濡れていた手を手拭いで拭き、土方さんの元へ行く。
「ここじゃ、話せねえ。場所を変えるぞ」
土方さんの後ろを黙って付いて行く。
話ってなんだろう。
進める足が重い。
「なにやってんだ井吹、早く来い」
土方さんは一つの部屋の前で立ち止まり、こちらを見ながら少し呆れたように言う。
私は、そこで初めて、土方さんとのかなり距離が空いていた事を知り、慌てて土方さんに駆け寄った。
土方さんは、その部屋に入ったので私も続く。
「そこに座れ」
言われた場所に私が座ると、土方さんが腕を組みながら、目を瞑り重く溜め息をついた。
「井吹、これから話す事は他言無用だ。いいな」
真剣な深紫が私をい抜く。
ドクドクと心臓の音がうるさい。
出来るなら、今すぐにでも逃げ出したい。
そんな気持ちを押し止め、なんとか頷く。
「昨晩の事なんだが、覚えているか?」
「昨晩……」
反芻した途端、場面場面フラッシュバックするように思い出させる。
赤い瞳
白髪
恐ろしい程の回復力
そして……
「っ!」
「その様子だと、覚えているようだな」
私の反応を見て、土方さんは昨晩の騒動が何故起こったのか、そして幕命――変若水の事を話し出す。
夢じゃ……なかったのか
あの化け物も、私が……やったことも……
全てを聞き終わり、そう思った瞬間、ズンと身体が重くなった気がした。
これは、罪の重さだ。
私が背負わなければいけないもの。
「てめえは、確かに家里を斬った。

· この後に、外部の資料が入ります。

(** The words [k], ..., 2 before the ends of three blocks. *)
Lemma triplets_run (k : nat) n0 n1 n2 c0 c1 c2 : (1 <= k)%nat -> 0 <= n0 - 8 * Z.of_nat k -> 0 <= n1 - 8 * Z.of_nat k -> 0 <= n2 - 8 * Z.of_nat k ->
  n0 <= zlen data -> n1 <= zlen data -> n2 <= zlen data -> 0 <= c0 < 2 ^ 32 -> 0 <= c1 < 2 ^ 32 -> 0 <= c2 < 2 ^ 32 ->
  CRCtriplets data k n0 n1 n2 c0 c1 c2 = Some (crc_part (n0 - 8 * Z.of_nat k) (8 * Z.of_nat k - 8) c0,
    crc_part (n1 - 8 * Z.of_nat k) (8 * Z.of_nat k - 8) c1, crc_part (n2 - 8 * Z.of_nat k) (8 * Z.of_nat k - 8) c2).
Proof.
  revert c0 c1 c2. induction k as [|k IH]; intros c0 c1 c2 Hk H0 H1 H2 L0 L1 L2 R0 R1 R2; [lia|]. destruct k as [|k].
  - replace (8 * Z.of_nat 1 - 8) with 0 by lia. by rewrite !part_0.
  - change (CRCtriplets data (S (S k)) n0 n1 n2 c0 c1 c2) with (
      w0 ← read data (n0 - 8 * Z.of_nat (S (S k))) 8; w1 ← read data (n1 - 8 * Z.of_nat (S (S k))) 8; w2 ← read data (n2 - 8 * Z.of_nat (S (S k))) 8;
      CRCtriplets data (S k) n0 n1 n2 (mm_crc32 64 c0 w0) (mm_crc32 64 c1 w1) (mm_crc32 64 c2 w2)).
    destruct (word_run (n0 - 8 * Z.of_nat (S (S k))) c0) as (w0 & -> & E0); [lia..|].
    destruct (word_run (n1 - 8 * Z.of_nat (S (S k))) c1) as (w1 & -> & E1); [lia..|].
    destruct (word_run (n2 - 8 * Z.of_nat (S (S k))) c2) as (w2 & -> & E2); [lia..|]. cbn [mbind option_bind].
    rewrite E0, E1, E2, IH by (try apply range_c; lia).
    replace (n0 - 8 * Z.of_nat (S k)) with (n0 - 8 * Z.of_nat (S (S k)) + 8) by lia.
    replace (n1 - 8 * Z.of_nat (S k)) with (n1 - 8 * Z.of_nat (S (S k)) + 8) by lia.
    replace (n2 - 8 * Z.of_nat (S k)) with (n2 - 8 * Z.of_nat (S (S k)) + 8) by lia.
    rewrite !part_add by lia. by replace (8 + (8 * Z.of_nat (S k) - 8)) with (8 * Z.of_nat (S (S k)) - 8) by lia.
Qed.
End Words.

(** ** The constants of CombineCRC *)

(** For any iteration [st]; [s1] and [s2] are what the constants of the first entry
    should give. *)
Section Check.
Context (st : nat -> Z -> Z) (st_add : forall a b x, st (a + b)%nat x = st b (st a x)).

Fixpoint check_constants (tbl : list (Z * Z)) (s1 s2 : Z) : bool :=
  match tbl with
  | [] => true
  | (lo, hi) :: tbl =>
      Z.eqb (st 33%nat lo) s2 && Z.eqb (st 33%nat hi) s1 &&
      Z.leb 0 lo && Z.ltb lo (2 ^ 33) && Z.leb 0 hi && Z.ltb hi (2 ^ 33) &&
      check_constants tbl (st 64%nat s1) (st 128%nat s2)
  end.

Lemma check_constants_lookup tbl (b j : nat) lo hi : (1 <= b)%nat ->
  check_constants tbl (st (64 * b - 31)%nat 1) (st (128 * b - 31)%nat 1) = true -> tbl !! j = Some (lo, hi) ->
  (0 <= lo < 2 ^ 33 /\ st 33%nat lo = st (128 * (b + j) - 31)%nat 1) /\
  (0 <= hi < 2 ^ 33 /\ st 33%nat hi = st (64 * (b + j) - 31)%nat 1).
Proof.
  revert b j. induction tbl as [|[lo' hi'] tbl IH]; intros b j Hb Hc Hj; [done|]. cbn [check_constants] in Hc.
  rewrite !andb_true_iff, !Z.eqb_eq, !Z.leb_le, !Z.ltb_lt in Hc. destruct Hc as ((((((E2 & E1) & ?) & ?) & ?) & ?) & Hc). destruct j as [|j].
  - injection Hj as -> ->. rewrite Nat.add_0_r. auto.
  - replace (b + S j)%nat with (S b + j)%nat by lia. apply (IH (S b) j); [lia| |done]. rewrite <- !st_add in Hc.
    replace (64 * S b - 31)%nat with (64 * b - 31 + 64)%nat by lia. by replace (128 * S b - 31)%nat with (128 * b - 31 + 128)%nat by lia.
Qed.
End Check.

Lemma constants_ok : check_constants (crc_steps poly_c) clmul_constants (crc_steps poly_c 33 1) (crc_steps poly_c 97 1) = true.
Proof. vm_compute. reflexivity. Qed.

Lemma clmul_range (n : nat) a b (k : Z) : 0 <= k -> 0 <= b < 2 ^ k -> 0 <= clmul n a b < 2 ^ (Z.of_nat n + k).
Proof.
  intros Hk Hb. induction n as [|n IH]; [simpl; lia|]. cbn [clmul]. replace (Z.of_nat (S n) + k) with (Z.of_nat n + k + 1) by lia.
  assert (Hp : 2 ^ (Z.of_nat n + k + 1) = 2 * 2 ^ (Z.of_nat n + k)) by (rewrite Z.pow_add_r by lia; lia).
  apply lxor_range; [lia| |lia]. destruct (Z.testbit a (Z.of_nat n)); [|lia]. rewrite Z.shiftl_mul_pow2 by lia.
  rewrite Hp, Z.pow_add_r by lia. pose proof (Z.pow_pos_nonneg 2 (Z.of_nat n) ltac:(lia) ltac:(lia)). nia.
Qed.

Lemma low64_small x : 0 <= x < 2 ^ 64 -> low64 x = x.
Proof. intros. unfold low64. rewrite Z.land_ones by lia. by apply Z.mod_small. Qed.

(** The entry for blocks of [b] words shifts a checksum past one or two blocks. *)
Lemma constants_shift (b : nat) : (1 <= b <= 128)%nat -> exists lo hi, clmul_constants !! (b - 1)%nat = Some (lo, hi) /\
  (forall x, 0 <= x < 2 ^ 32 -> crc_steps poly_c 64 (clmul 64 x lo) = crc_steps poly_c (128 * b) x) /\
  (forall x, 0 <= x < 2 ^ 32 -> crc_steps poly_c 64 (clmul 64 x hi) = crc_steps poly_c (64 * b) x) /\ 0 <= lo < 2 ^ 33 /\ 0 <= hi < 2 ^ 33.
Proof.
  intros Hb. destruct (clmul_constants !! (b - 1)%nat) as [[lo hi]|] eqn:E.
  2: { apply lookup_ge_None in E. change (length clmul_constants) with 128%nat in E. lia. }
  destruct (check_constants_lookup (crc_steps poly_c) (steps_add poly_c) clmul_constants 1 (b - 1) lo hi ltac:(lia) constants_ok E) as [[Rlo Elo] [Rhi Ehi]].
  replace (1 + (b - 1))%nat with b in Elo, Ehi by lia. exists lo, hi. split_and!; try done || lia.
  - apply (constant_ok poly_c 32 64 (128 * b)); [lia..|exact Elo].
  - apply (constant_ok poly_c 32 64 (64 * b)); [lia..|exact Ehi].
Qed.
(** ** The claims *)

(** C9: [RecordIOWriter]: on a file that it could lock and open at its end, [write] appends
    exactly the record of the bytes of the chain, nothing for an empty chain, for
    every kernel that keeps to the documentation of [pwritev], and advances the
    position to the new end; the chain (of IOBufs on the heap) is deleted and no other
    object is affected, although the header is written into the headroom of a buffer
    that may be shared.  It throws only for a zero file id, for a record that is too
    long or when an allocation was refused, with the file unchanged, and when a call
    of [pwritev] by this [write] has failed with an error other than EINTR; then the
    file has got the prefix of the record up to the offset of that call.  If the first
    buffer has no room for the header, allocations are to be granted:
    [createCombined] does not check what malloc returns; a copy of the first buffer
    fits the largest allocation. *)
Theorem record_written {K} `{!FileKernel K} hasher fid h (k : K) pos0 x l b :
  wf h -> chain h (x :: l) -> (forall q, q ∈ x :: l -> on_heap h q) ->
  payloads h !! x = Some b -> (headroom b < headerSize -> alloc_ok h) -> capacity_ b + 31 <= max_alloc ->
  length (m_data hasher) = 192%nat -> length (m_state hasher) = 12%nat ->
  zlen (chain_bytes h (x :: l)) + 28 < 2 ^ 64 -> try_lock k = true -> fstat_size k = Some (zlen (contents k)) ->
  let bs := chain_bytes h (x :: l) in
  wp (Writer.ctor;; Writer.write hasher fid x) (h, (k, pos0))
    (fun _ '(h', (k', pos')) => fid <> 0 /\ gone h x l h' /\
       contents k' = contents k ++ (if decide (bs = []) then [] else record fid bs) /\ pos' = zlen (contents k'))
    (fun e '(h', (k', pos')) => gone h x l h' /\
       (fid = 0 /\ e = no_file_id /\ k' = k \/
        2 ^ 32 - 1 <= zlen bs + 28 /\ e = too_long /\ k' = k \/
        refused h /\ e = bad_alloc /\ k' = k \/
        e = write_failed /\ exists n, contents k' = contents k ++ take n (record fid bs) /\
          pwritev_failed (zlen (contents k) + Z.of_nat n) k k')).
Proof.
  intros Hw Hc Ho Hx Ha Hcap Hd Hs Hmax Hlock Hstat bs. pose proof (zlen_nonneg (contents k)) as Hk.
  apply wp_bind. unfold Writer.ctor, wp at 1. rewrite Hlock, Hstat.
  assert (Hend : forall t, file_write (Z.to_nat (zlen (contents k))) t (contents k) = contents k ++ t).
  { intros t. unfold zlen. rewrite Nat2Z.id. apply file_write_end. }
  eapply wp_mono; [by eapply (write_wp hasher fid h k (zlen (contents k)) x l b)| |].
  - intros [] [h' [k' pos']] (Hfid & Hg & -> & Hcont). rewrite Hend in Hcont. split_and!; [done|done|done|]. rewrite Hcont, zlen_app. done.
  - intros e [h' [k' pos']] (Hg & He). split; [done|].
    destruct He as [(? & ? & ? & _)|[(? & ? & ? & _)|[(? & ? & ? & _)|(? & _ & n & Hn & Hfail)]]];
      [by left|right; by left|right; right; by left|right; right; right].
    split; [done|]. exists n. by rewrite <- Hend.
Qed.
(** An oracle whose best single feature is the column named by the empty
    string. *)
Definition unnamed_best_score (subset : list Feature) : Score :=
  if decide (subset = [""]) then score_of_Z 1
  else if decide (subset = ["x"]) then score_of_Z 2
  else score_of_Z 5.

(** An oracle under which the model is better off without the column named
    by the empty string. *)
Definition unnamed_worst_score (subset : list Feature) : Score :=
  if decide (subset = ["x"]) then score_of_Z 2 else score_of_Z 5.

(** An oracle that reports a perfect fit (a mean squared error of [0.0])
    for every subset. *)
Definition perfect_score (subset : list Feature) : Score := S754_zero false.

(** ** Column lists of the notebooks *)

(** [features = [column for column in d.columns if column != label]]: the
    feature universe of the search notebooks, read off the columns of the
    data frame. *)
Definition feature_columns (columns : list Feature) (label : Feature)
    : list Feature :=
  filter (λ column, column ≠ label) columns.

(** A [ColumnTransformer] is given a list of [(name, transformer, columns)];
    the transformers are the library's, the model keeps the names and the
    column lists. *)
Definition Transformers : Type := list (string * list Feature).

(** With the default [remainder='drop'], the columns a [ColumnTransformer]
    hands on are those of its transformers, in turn. *)
Definition transformed_columns (ts : Transformers) : list Feature :=
  ts ≫= snd.

(** [get_model(features)] of the stepwise notebooks:
<<
    categorical_features = ['origin'] if 'origin' in features else []
    numerical_features = [col for col in features if col != 'origin']
    return make_pipeline(
        ColumnTransformer(transformers=[
            ('categorical', OneHotEncoder(), categorical_features),
            ('numerical', StandardScaler(), numerical_features)]),
        LinearRegression())
>> *)
Definition get_model (features : list Feature) : Transformers :=
  let categorical_features :=
    if decide ("origin" ∈ features) then ["origin"] else [] in
  let numerical_features := filter (λ col, col ≠ "origin") features in
  [("categorical", categorical_features); ("numerical", numerical_features)].



(** The columns of [auto-mpg.csv], as the notebooks name them. *)
Definition auto_mpg_columns : list Feature :=
  ["mpg"; "cylinders"; "displacement"; "hp"; "weight"; "acceleration";
   "year"; "origin"].

(** An oracle that depends on the subset as a set only and that likes
    ["B"]: 4 with ["B"] in the subset, 8 without, two less when ["A"] is
    there too. *)
Definition set_score (subset : list Feature) : Score :=
  score_of_Z ((if decide ("B" ∈ subset) then 4 else 8)
              - (if decide ("A" ∈ subset) then 2 else 0)).

(** ** Invariants of the stepwise loops *)

(** What holds of the forward search each time the [while] guard is
    evaluated: the current subset lists distinct, non-empty names of the
    universe, in the order they were committed, one per round so far. *)
Definition forward_inv (all_features : list Feature) (st : Search) : Prop :=
  NoDup (current_features st) ∧
  (∀ f, f ∈ current_features st → f ∈ all_features) ∧
  ("" ∉ current_features st) ∧
  picked st = current_features st ∧
  rounds st = length (current_features st).

(** The tracker at those points: untouched while nothing has been
    committed, and otherwise holding the current subset with its score. *)
Definition forward_tracker_inv (score : list Feature → Score)
    (baseline : Score) (st : Search) : Prop :=
  (best st = Solution_init baseline ∧ current_features st = []) ∨
  (current_features st ≠ [] ∧
   best st = mkSolution (current_features st) (score (current_features st))).

(** The same for the backward search: the current subset is what is left
    of the universe, in universe order, one feature gone per round. *)
Definition backward_inv (all_features : list Feature) (st : Search) : Prop :=
  current_features st `sublist_of` all_features ∧
  length (current_features st) + length (picked st) = length all_features ∧
  (∀ f, f ∈ picked st → f ∈ all_features ∧ f ≠ "") ∧
  rounds st = length (picked st).

Definition backward_tracker_inv (score : list Feature → Score)
    (start : Solution) (all_features : list Feature) (st : Search) : Prop :=
  (best st = start ∧ current_features st = all_features) ∨
  best st = mkSolution (current_features st) (score (current_features st)).

(* ===================================================================== *)
(** * Part II: properties *)
(* ===================================================================== *)

(** ** The order on scores *)

Ltac cmp_cases :=
  repeat match goal with
  | |- context [Z.compare ?a ?b] => destruct (Z.compare_spec a b)
  | H : context [Z.compare ?a ?b] |- _ => destruct (Z.compare_spec a b)
  | |- context [Pos.compare_cont Eq ?a ?b] =>
      change (Pos.compare_cont Eq a b) with (Pos.compare a b);
      destruct (Pos.compare_spec a b)
  | H : context [Pos.compare_cont Eq ?a ?b] |- _ =>
      change (Pos.compare_cont Eq a b) with (Pos.compare a b) in H;
      destruct (Pos.compare_spec a b)
  end.

Ltac float_cases a := destruct a as [[]|[]| |[] ? ?].

Ltac cmp_solve :=
  cmp_cases; simpl in *; try discriminate; try reflexivity; try lia.

Lemma SFltb_trans (a b c : Score) :
  SFltb a b = true → SFltb b c = true → SFltb a c = true.
Proof.
  unfold SFltb, SFcompare.
  float_cases a; float_cases b; float_cases c;
    try discriminate; try reflexivity; intros H1 H2; cmp_solve.
Qed.

Lemma SFltb_irrefl (a : Score) : SFltb a a = false.
Proof. unfold SFltb, SFcompare. float_cases a; try reflexivity; cmp_solve. Qed.

Lemma SFltb_not_nan (a b : Score) :
  SFltb a b = true → is_nan a = false ∧ is_nan b = false.
Proof. float_cases a; float_cases b; try discriminate; done. Qed.

Lemma SFltb_leb (a b : Score) : SFltb a b = true → SFleb a b = true.
Proof. unfold SFltb, SFleb. destruct (SFcompare a b) as [[]|]; congruence. Qed.

(** On scores that are numbers the order is total. *)
Lemma SFleb_total (a b : Score) :
  is_nan a = false → is_nan b = false →
  SFleb a b = false → SFltb b a = true.
Proof.
  unfold SFltb, SFleb, SFcompare.
  float_cases a; float_cases b;
    try discriminate; try reflexivity; intros _ _ H; cmp_solve.
Qed.

Lemma SFltb_false_leb (a b : Score) :
  is_nan a = false → is_nan b = false →
  SFltb a b = false → SFleb b a = true.
Proof.
  unfold SFltb, SFleb, SFcompare.
  float_cases a; float_cases b;
    try discriminate; try reflexivity; intros _ _ H; cmp_solve.
Qed.

Lemma SFleb_refl (a : Score) : is_nan a = false → SFleb a a = true.
Proof.
  intros Ha. apply SFltb_false_leb; auto using SFltb_irrefl.
Qed.

(** A tie: the two scores compare equal (as [==] does, so the two zeros
    tie). *)
Lemma SFeqb_not_ltb (a b : Score) : SFeqb a b = true → SFltb a b = false.
Proof. unfold SFeqb, SFltb. destruct (SFcompare a b) as [[]|]; congruence. Qed.

(** ** The tracker *)

Lemma update_improves (self : Solution) fs m :
  SFltb m (mse self) = true → update self fs m = (mkSolution fs m, true).
Proof. unfold update. by intros ->. Qed.

Lemma update_keeps (self : Solution) fs m :
  SFltb m (mse self) = false → update self fs m = (self, false).
Proof. unfold update. by intros ->. Qed.

(** C2.  [update] replaces the stored best by the candidate and returns
    [true] exactly when the candidate's score is strictly below the stored
    one; in every other case the tracker is the one it was and the call
    returns [false].  In particular a candidate that ties the incumbent
    does not replace it. *)
Theorem update_strict (self : Solution) (fs : list Feature) (m : Score) :
  ((update self fs m).2 = true ↔ SFltb m (mse self) = true) ∧
  ((update self fs m).2 = true → (update self fs m).1 = mkSolution fs m) ∧
  ((update self fs m).2 = false → (update self fs m).1 = self) ∧
  (SFeqb m (mse self) = true → update self fs m = (self, false)).
Proof.
  split_and!.
  - unfold update. destruct (SFltb m (mse self)); simpl; split; congruence.
  - unfold update. destruct (SFltb m (mse self)); simpl; [done | discriminate].
  - unfold update. destruct (SFltb m (mse self)); simpl; [discriminate | done].
  - intros Htie. apply update_keeps, SFeqb_not_ltb, Htie.
Qed.

(** C6.  A NaN candidate never improves: the tracker is unchanged and the
    call returns [false], whatever the stored score is. *)
Theorem update_nan (self : Solution) (fs : list Feature) :
  update self fs S754_nan = (self, false).
Proof. apply update_keeps. reflexivity. Qed.

(** *** Sequences of updates *)

Lemma updates_snoc (self : Solution) cs c :
  updates self (cs ++ [c]) = (update (updates self cs) c.1 c.2).1.
Proof. unfold updates. by rewrite fold_left_app. Qed.

Lemma update_mse_cases (self : Solution) fs m :
  (SFltb m (mse self) = true ∧ update self fs m = (mkSolution fs m, true)) ∨
  (SFltb m (mse self) = false ∧ update self fs m = (self, false)).
Proof.
  destruct (SFltb m (mse self)) eqn:E; [left | right];
    auto using update_improves, update_keeps.
Qed.

Lemma update_not_nan (self : Solution) fs m :
  is_nan (mse self) = false → is_nan (mse (update self fs m).1) = false.
Proof.
  intros Hs. destruct (update_mse_cases self fs m) as [[Hlt ->]|[_ ->]]; simpl;
    [by apply SFltb_not_nan in Hlt as [? _] | done].
Qed.

Lemma updates_not_nan (self : Solution) cs :
  is_nan (mse self) = false → is_nan (mse (updates self cs)) = false.
Proof.
  revert self. induction cs as [|c cs IH]; intros self Hs; [done|].
  apply IH, update_not_nan, Hs.
Qed.

(** One call never raises the stored score. *)
Lemma update_mse_le (self : Solution) fs m :
  is_nan (mse self) = false →
  SFleb (mse (update self fs m).1) (mse self) = true.
Proof.
  intros Hs. destruct (update_mse_cases self fs m) as [[Hlt ->]|[_ ->]]; simpl;
    [by apply SFltb_leb | by apply SFleb_refl].
Qed.

(** The stored score is the initial one or one of the candidates'. *)
Lemma updates_mse_seen (self : Solution) cs :
  mse (updates self cs) ∈ mse self :: cs.*2.
Proof.
  induction cs as [|c cs IH] using rev_ind; [simpl; left|].
  rewrite updates_snoc, fmap_app.
  rewrite app_comm_cons, elem_of_app.
  destruct (update_mse_cases (updates self cs) c.1 c.2) as [[_ ->]|[_ ->]];
    simpl; [right; left | by left].
Qed.

(** No score seen so far lies strictly below the stored one.  This holds
    for every float, NaN included. *)
Lemma updates_mse_lower (self : Solution) cs x :
  x ∈ mse self :: cs.*2 → SFltb x (mse (updates self cs)) = false.
Proof.
  induction cs as [|c cs IH] using rev_ind.
  - simpl. intros ->%list_elem_of_singleton. apply SFltb_irrefl.
  - rewrite updates_snoc, fmap_app, app_comm_cons, elem_of_app. simpl.
    intros Hx.
    destruct (update_mse_cases (updates self cs) c.1 c.2) as [[Hlt ->]|[Hge ->]];
      simpl.
    + destruct Hx as [Hx | ->%list_elem_of_singleton]; [|apply SFltb_irrefl].
      specialize (IH Hx). destruct (SFltb x c.2) eqn:E; [|done].
      by rewrite (SFltb_trans _ _ _ E Hlt) in IH.
    + destruct Hx as [Hx | ->%list_elem_of_singleton]; auto.
Qed.

(** One call never raises the stored score, in the sense that holds for
    every float: the old score is not strictly below the new one. *)
Lemma update_mse_not_above (self : Solution) fs m :
  SFltb (mse self) (mse (update self fs m).1) = false.
Proof.
  destruct (update_mse_cases self fs m) as [[Hlt ->]|[_ ->]]; simpl;
    [|apply SFltb_irrefl].
  destruct (SFltb (mse self) m) eqn:E; [|done].
  by rewrite <-(SFltb_irrefl m), (SFltb_trans _ _ _ Hlt E).
Qed.

(** C3.  Feed a tracker any sequence of candidates and look at it after
    any number [n] of calls.  (1) For every initial score: the next call
    does not raise the stored score, the stored score is the initial score
    or one of the [n] candidate scores passed so far, and none of these
    scores is strictly below it.  (2) When the initial score is a number
    (not NaN), in terms of [<=]: the next call leaves the stored score at or
    below what it was, and the stored score is at or below every number
    among the initial score and the [n] candidate scores, i.e. it is their
    minimum. *)
Theorem tracker_minimum (self : Solution) (cs : list (list Feature * Score)) :
  (∀ n, SFltb (mse (updates self (take n cs)))
              (mse (updates self (take (S n) cs))) = false ∧
        mse (updates self (take n cs)) ∈ mse self :: (take n cs).*2 ∧
        ∀ x, x ∈ mse self :: (take n cs).*2 →
             SFltb x (mse (updates self (take n cs))) = false) ∧
  (is_nan (mse self) = false →
   ∀ n, SFleb (mse (updates self (take (S n) cs)))
              (mse (updates self (take n cs))) = true ∧
        ∀ x, x ∈ mse self :: (take n cs).*2 → is_nan x = false →
             SFleb (mse (updates self (take n cs))) x = true).
Proof.
  split.
  - intros n. split_and!.
    + destruct (cs !! n) as [c|] eqn:E.
      * rewrite (take_S_r _ _ _ E), updates_snoc. apply update_mse_not_above.
      * apply lookup_ge_None in E. rewrite !take_ge by lia.
        apply SFltb_irrefl.
    + apply updates_mse_seen.
    + apply updates_mse_lower.
  - intros Hs n. split.
    + destruct (cs !! n) as [c|] eqn:E.
      * rewrite (take_S_r _ _ _ E), updates_snoc.
        apply update_mse_le, updates_not_nan, Hs.
      * apply lookup_ge_None in E. rewrite !take_ge by lia.
        apply SFleb_refl, updates_not_nan, Hs.
    + intros x Hx Hnan. apply SFltb_false_leb; auto using updates_not_nan.
      by apply updates_mse_lower.
Qed.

だがな、最後に止めを刺したのは俺だ。てめえは間違ったことはしてねえ」
思っていることが顔にでも出ているのか、土方さんは仏頂面ながらも優しい言葉をくれた。
それを嬉しく思うも複雑だ。
土方さんから目を外して、目線を下に向けると畳が視界に入る。
そうだとしても、私がしたことは許されることではない。
私が、今まで生きてきた場所がここなら、考え方も違ったのかもしれないが、そうではない。
私のいた世界なら、これは犯罪だ。重罪だ。
人を殺すというのは、傷付けるというのは、こんなに怖くて恐ろしいことなのだ。
でも、私は死にたくない。
どう頑張ったって、殺す気で向かってきた相手に手加減なんていう芸当はできない。
死にたくないのなら……。
ぎゅ、と目を瞑り、視線を上げる。
そこには真剣に私を見つめる土方さんがいて――。
「――いい目だ」
少し目を見張ると、フッと綺麗で優しい笑みを浮かべた。